BEGIN Excerpted data

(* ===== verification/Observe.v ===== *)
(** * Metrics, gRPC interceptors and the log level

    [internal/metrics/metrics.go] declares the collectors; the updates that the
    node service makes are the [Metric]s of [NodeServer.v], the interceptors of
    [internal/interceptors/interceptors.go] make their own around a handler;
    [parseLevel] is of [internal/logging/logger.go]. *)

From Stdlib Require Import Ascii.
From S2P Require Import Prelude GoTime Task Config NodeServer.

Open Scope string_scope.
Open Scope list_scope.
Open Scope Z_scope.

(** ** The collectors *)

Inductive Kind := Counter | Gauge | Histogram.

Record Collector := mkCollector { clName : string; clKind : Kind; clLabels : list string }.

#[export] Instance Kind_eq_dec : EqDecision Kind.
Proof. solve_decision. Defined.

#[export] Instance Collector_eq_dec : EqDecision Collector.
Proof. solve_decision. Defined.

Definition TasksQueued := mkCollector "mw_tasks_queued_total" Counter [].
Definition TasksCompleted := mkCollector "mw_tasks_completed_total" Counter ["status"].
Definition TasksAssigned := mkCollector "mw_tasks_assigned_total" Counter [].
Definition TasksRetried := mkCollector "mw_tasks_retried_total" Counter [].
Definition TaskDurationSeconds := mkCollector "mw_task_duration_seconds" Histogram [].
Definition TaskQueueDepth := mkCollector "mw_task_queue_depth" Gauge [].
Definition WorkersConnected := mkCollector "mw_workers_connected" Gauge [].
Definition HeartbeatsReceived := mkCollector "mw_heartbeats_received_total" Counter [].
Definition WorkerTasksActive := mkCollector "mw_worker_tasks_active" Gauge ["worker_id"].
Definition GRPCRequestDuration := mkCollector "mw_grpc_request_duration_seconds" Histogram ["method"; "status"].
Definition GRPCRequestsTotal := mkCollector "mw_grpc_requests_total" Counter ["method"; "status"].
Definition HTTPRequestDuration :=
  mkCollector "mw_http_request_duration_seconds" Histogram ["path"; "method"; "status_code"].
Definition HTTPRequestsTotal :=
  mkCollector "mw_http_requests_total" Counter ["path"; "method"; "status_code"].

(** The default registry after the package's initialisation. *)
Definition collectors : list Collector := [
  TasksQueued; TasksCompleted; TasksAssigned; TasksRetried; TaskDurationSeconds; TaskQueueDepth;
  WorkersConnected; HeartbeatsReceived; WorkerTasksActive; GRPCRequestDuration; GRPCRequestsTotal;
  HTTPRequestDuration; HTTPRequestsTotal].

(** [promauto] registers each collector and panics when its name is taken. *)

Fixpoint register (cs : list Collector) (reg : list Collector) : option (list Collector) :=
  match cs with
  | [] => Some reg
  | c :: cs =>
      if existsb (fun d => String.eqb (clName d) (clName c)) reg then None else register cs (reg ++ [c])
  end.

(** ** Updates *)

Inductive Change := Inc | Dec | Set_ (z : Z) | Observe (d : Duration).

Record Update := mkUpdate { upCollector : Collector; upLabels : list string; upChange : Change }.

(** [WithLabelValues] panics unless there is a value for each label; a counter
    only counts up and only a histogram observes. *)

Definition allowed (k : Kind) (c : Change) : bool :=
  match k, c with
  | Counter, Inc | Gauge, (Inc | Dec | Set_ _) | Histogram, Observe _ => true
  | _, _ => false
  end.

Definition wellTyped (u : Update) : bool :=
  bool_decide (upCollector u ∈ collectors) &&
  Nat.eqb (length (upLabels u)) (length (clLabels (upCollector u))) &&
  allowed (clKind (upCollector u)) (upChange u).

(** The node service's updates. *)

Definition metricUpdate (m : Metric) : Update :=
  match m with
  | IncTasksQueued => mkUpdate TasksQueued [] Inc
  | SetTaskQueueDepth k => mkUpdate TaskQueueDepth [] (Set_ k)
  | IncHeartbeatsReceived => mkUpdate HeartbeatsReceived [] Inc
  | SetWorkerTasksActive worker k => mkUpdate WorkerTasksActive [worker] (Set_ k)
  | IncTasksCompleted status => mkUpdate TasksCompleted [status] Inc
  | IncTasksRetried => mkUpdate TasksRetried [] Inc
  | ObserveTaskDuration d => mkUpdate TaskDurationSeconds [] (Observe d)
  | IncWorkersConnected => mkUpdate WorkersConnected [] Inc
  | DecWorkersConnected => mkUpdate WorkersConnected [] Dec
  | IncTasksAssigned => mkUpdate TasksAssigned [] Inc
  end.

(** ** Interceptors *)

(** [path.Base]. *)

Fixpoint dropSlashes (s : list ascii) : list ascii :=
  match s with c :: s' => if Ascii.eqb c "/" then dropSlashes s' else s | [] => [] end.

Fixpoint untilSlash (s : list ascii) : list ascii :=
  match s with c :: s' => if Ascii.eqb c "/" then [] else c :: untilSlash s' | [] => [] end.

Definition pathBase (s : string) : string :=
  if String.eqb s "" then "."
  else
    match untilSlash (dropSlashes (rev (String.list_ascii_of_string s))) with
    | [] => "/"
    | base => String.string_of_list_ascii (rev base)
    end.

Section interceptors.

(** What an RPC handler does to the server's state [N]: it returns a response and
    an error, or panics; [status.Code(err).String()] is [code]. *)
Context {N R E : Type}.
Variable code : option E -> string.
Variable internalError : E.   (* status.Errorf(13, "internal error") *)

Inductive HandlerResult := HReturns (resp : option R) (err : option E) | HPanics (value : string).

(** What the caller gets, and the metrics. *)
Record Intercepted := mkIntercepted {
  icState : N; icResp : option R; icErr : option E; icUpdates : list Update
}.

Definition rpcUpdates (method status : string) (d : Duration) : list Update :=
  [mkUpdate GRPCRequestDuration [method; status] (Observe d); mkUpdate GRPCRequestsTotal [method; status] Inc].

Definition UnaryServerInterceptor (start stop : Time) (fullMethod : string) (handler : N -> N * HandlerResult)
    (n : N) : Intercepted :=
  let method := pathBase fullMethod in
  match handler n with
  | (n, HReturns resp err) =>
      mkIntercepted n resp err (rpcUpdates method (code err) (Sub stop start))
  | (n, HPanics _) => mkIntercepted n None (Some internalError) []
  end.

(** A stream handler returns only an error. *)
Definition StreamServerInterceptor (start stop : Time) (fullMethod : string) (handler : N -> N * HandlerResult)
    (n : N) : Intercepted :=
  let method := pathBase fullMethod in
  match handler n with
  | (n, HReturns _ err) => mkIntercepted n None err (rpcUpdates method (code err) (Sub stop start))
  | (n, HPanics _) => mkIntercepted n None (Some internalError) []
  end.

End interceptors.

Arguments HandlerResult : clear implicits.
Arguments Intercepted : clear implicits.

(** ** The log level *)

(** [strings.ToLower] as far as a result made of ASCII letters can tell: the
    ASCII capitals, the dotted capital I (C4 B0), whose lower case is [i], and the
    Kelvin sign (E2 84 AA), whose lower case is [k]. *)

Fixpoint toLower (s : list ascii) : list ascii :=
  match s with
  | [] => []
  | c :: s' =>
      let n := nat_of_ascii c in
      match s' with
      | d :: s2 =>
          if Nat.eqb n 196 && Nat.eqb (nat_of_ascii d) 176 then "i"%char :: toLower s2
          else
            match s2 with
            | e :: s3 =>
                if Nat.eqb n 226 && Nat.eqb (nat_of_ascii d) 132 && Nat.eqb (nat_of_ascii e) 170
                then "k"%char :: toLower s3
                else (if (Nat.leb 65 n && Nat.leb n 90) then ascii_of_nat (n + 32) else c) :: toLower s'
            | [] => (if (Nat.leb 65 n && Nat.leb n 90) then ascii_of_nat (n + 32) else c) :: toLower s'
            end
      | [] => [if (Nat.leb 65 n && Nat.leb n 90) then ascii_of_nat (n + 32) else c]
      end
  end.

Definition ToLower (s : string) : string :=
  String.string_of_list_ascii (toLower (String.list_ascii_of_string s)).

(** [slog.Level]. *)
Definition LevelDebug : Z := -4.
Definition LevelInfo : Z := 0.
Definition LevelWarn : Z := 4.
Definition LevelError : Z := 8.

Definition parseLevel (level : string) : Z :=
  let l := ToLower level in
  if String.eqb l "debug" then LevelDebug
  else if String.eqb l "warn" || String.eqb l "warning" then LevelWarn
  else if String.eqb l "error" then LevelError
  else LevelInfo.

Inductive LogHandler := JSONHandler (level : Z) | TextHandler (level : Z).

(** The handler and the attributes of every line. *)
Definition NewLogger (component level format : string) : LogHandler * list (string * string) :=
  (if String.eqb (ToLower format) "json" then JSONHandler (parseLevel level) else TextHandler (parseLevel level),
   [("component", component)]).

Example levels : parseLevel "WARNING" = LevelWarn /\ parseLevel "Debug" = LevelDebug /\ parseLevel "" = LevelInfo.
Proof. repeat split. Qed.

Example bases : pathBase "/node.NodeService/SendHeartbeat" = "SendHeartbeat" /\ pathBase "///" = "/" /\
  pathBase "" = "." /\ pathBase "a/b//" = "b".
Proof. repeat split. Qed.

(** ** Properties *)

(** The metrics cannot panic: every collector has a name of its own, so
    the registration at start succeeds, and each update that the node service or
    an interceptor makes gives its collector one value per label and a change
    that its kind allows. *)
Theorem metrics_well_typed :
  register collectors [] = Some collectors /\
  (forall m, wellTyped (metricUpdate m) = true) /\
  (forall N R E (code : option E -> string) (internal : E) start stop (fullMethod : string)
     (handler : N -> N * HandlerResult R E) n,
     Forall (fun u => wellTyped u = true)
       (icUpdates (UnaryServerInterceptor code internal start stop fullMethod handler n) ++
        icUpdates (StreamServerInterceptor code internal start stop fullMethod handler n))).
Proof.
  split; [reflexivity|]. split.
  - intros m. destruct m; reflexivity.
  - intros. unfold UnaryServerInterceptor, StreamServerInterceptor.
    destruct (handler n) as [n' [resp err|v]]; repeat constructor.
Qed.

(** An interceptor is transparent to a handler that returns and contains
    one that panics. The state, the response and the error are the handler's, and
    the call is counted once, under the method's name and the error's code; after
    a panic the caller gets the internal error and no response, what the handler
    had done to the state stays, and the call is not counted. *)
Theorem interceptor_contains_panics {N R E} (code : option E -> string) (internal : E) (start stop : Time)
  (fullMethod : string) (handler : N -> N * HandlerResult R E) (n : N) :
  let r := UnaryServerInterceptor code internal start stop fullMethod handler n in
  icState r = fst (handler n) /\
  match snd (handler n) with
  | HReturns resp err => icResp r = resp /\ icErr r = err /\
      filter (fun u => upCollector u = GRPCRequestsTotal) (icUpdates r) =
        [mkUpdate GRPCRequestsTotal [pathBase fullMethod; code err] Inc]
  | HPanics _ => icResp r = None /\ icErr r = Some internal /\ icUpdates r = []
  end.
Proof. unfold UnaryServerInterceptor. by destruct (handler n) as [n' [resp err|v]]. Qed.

END Excerpted data
BEGIN Excerpted data

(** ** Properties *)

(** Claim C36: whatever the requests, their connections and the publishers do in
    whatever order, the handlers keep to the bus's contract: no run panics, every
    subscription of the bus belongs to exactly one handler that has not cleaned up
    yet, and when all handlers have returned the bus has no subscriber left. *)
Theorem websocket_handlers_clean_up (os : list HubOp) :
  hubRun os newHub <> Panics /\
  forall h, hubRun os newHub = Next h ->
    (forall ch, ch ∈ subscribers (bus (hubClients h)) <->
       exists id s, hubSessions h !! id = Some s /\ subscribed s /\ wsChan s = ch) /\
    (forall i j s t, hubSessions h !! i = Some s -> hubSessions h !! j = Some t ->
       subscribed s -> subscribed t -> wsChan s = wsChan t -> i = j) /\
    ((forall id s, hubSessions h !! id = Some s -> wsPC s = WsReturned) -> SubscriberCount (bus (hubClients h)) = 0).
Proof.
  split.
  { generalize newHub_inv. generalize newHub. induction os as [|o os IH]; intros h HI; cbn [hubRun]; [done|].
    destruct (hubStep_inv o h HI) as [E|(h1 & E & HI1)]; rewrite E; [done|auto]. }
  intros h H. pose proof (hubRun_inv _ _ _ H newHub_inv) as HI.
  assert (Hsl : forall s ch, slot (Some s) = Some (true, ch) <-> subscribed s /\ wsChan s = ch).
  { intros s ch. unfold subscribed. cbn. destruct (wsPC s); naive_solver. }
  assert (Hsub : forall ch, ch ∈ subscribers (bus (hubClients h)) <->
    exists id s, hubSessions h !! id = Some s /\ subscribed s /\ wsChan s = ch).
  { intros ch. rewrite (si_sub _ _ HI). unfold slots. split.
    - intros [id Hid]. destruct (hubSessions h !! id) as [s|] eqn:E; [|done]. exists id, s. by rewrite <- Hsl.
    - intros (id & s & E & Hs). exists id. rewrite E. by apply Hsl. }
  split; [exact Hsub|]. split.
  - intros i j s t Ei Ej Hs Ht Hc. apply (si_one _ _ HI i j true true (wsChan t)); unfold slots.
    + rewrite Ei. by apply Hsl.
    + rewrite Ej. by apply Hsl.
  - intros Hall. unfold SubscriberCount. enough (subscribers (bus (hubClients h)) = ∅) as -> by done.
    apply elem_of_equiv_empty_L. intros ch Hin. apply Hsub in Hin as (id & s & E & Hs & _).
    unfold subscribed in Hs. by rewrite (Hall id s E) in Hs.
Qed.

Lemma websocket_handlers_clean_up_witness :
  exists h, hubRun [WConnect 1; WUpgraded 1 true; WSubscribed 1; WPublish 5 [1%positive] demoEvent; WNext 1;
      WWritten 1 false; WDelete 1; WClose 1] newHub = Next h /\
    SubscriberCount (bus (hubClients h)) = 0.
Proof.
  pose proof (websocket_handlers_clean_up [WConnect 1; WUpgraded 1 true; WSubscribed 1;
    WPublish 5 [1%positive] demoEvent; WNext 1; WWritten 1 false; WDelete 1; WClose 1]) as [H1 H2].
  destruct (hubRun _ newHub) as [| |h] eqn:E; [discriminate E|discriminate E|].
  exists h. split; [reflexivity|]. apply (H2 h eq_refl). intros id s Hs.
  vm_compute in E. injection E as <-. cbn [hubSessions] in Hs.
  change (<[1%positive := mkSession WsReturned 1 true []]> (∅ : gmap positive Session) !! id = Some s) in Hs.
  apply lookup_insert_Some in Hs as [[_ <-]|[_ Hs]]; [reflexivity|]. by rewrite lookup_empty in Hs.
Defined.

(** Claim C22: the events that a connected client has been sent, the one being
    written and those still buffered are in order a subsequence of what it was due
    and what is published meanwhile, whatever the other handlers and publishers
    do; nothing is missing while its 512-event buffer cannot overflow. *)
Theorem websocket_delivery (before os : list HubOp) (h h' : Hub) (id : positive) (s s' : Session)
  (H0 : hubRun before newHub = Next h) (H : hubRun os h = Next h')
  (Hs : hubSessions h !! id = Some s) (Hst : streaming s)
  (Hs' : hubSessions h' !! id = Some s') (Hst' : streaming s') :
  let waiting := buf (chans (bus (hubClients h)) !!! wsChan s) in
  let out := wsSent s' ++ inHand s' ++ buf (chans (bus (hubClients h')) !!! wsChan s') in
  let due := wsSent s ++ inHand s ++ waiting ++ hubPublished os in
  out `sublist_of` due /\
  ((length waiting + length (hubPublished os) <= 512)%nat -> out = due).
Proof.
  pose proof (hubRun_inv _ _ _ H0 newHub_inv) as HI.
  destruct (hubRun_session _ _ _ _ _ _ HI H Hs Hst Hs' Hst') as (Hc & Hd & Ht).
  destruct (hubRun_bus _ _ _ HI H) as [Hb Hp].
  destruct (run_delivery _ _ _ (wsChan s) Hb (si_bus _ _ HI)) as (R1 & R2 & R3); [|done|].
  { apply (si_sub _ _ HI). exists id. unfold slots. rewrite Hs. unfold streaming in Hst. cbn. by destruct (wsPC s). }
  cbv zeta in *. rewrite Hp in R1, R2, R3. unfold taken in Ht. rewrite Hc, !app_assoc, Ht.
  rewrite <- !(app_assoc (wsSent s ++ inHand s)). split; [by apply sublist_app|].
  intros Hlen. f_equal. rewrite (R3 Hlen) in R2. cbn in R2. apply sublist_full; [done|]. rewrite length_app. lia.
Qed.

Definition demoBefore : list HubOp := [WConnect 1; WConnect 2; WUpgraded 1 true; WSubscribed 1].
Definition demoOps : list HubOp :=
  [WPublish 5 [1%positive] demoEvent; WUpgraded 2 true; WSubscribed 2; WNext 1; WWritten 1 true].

END Excerpted data

Of the lines above, output exactly those from the line bearing "[] => Some reg" through the line bearing "(** [WithLabelValues] panics", inclusive.

  | [] => Some reg
  | c :: cs =>
      if existsb (fun d => String.eqb (clName d) (clName c)) reg then None else register cs (reg ++ [c])
  end.

(** ** Updates *)

Inductive Change := Inc | Dec | Set_ (z : Z) | Observe (d : Duration).

Record Update := mkUpdate { upCollector : Collector; upLabels : list string; upChange : Change }.

(** [WithLabelValues] panics unless there is a value for each label; a counter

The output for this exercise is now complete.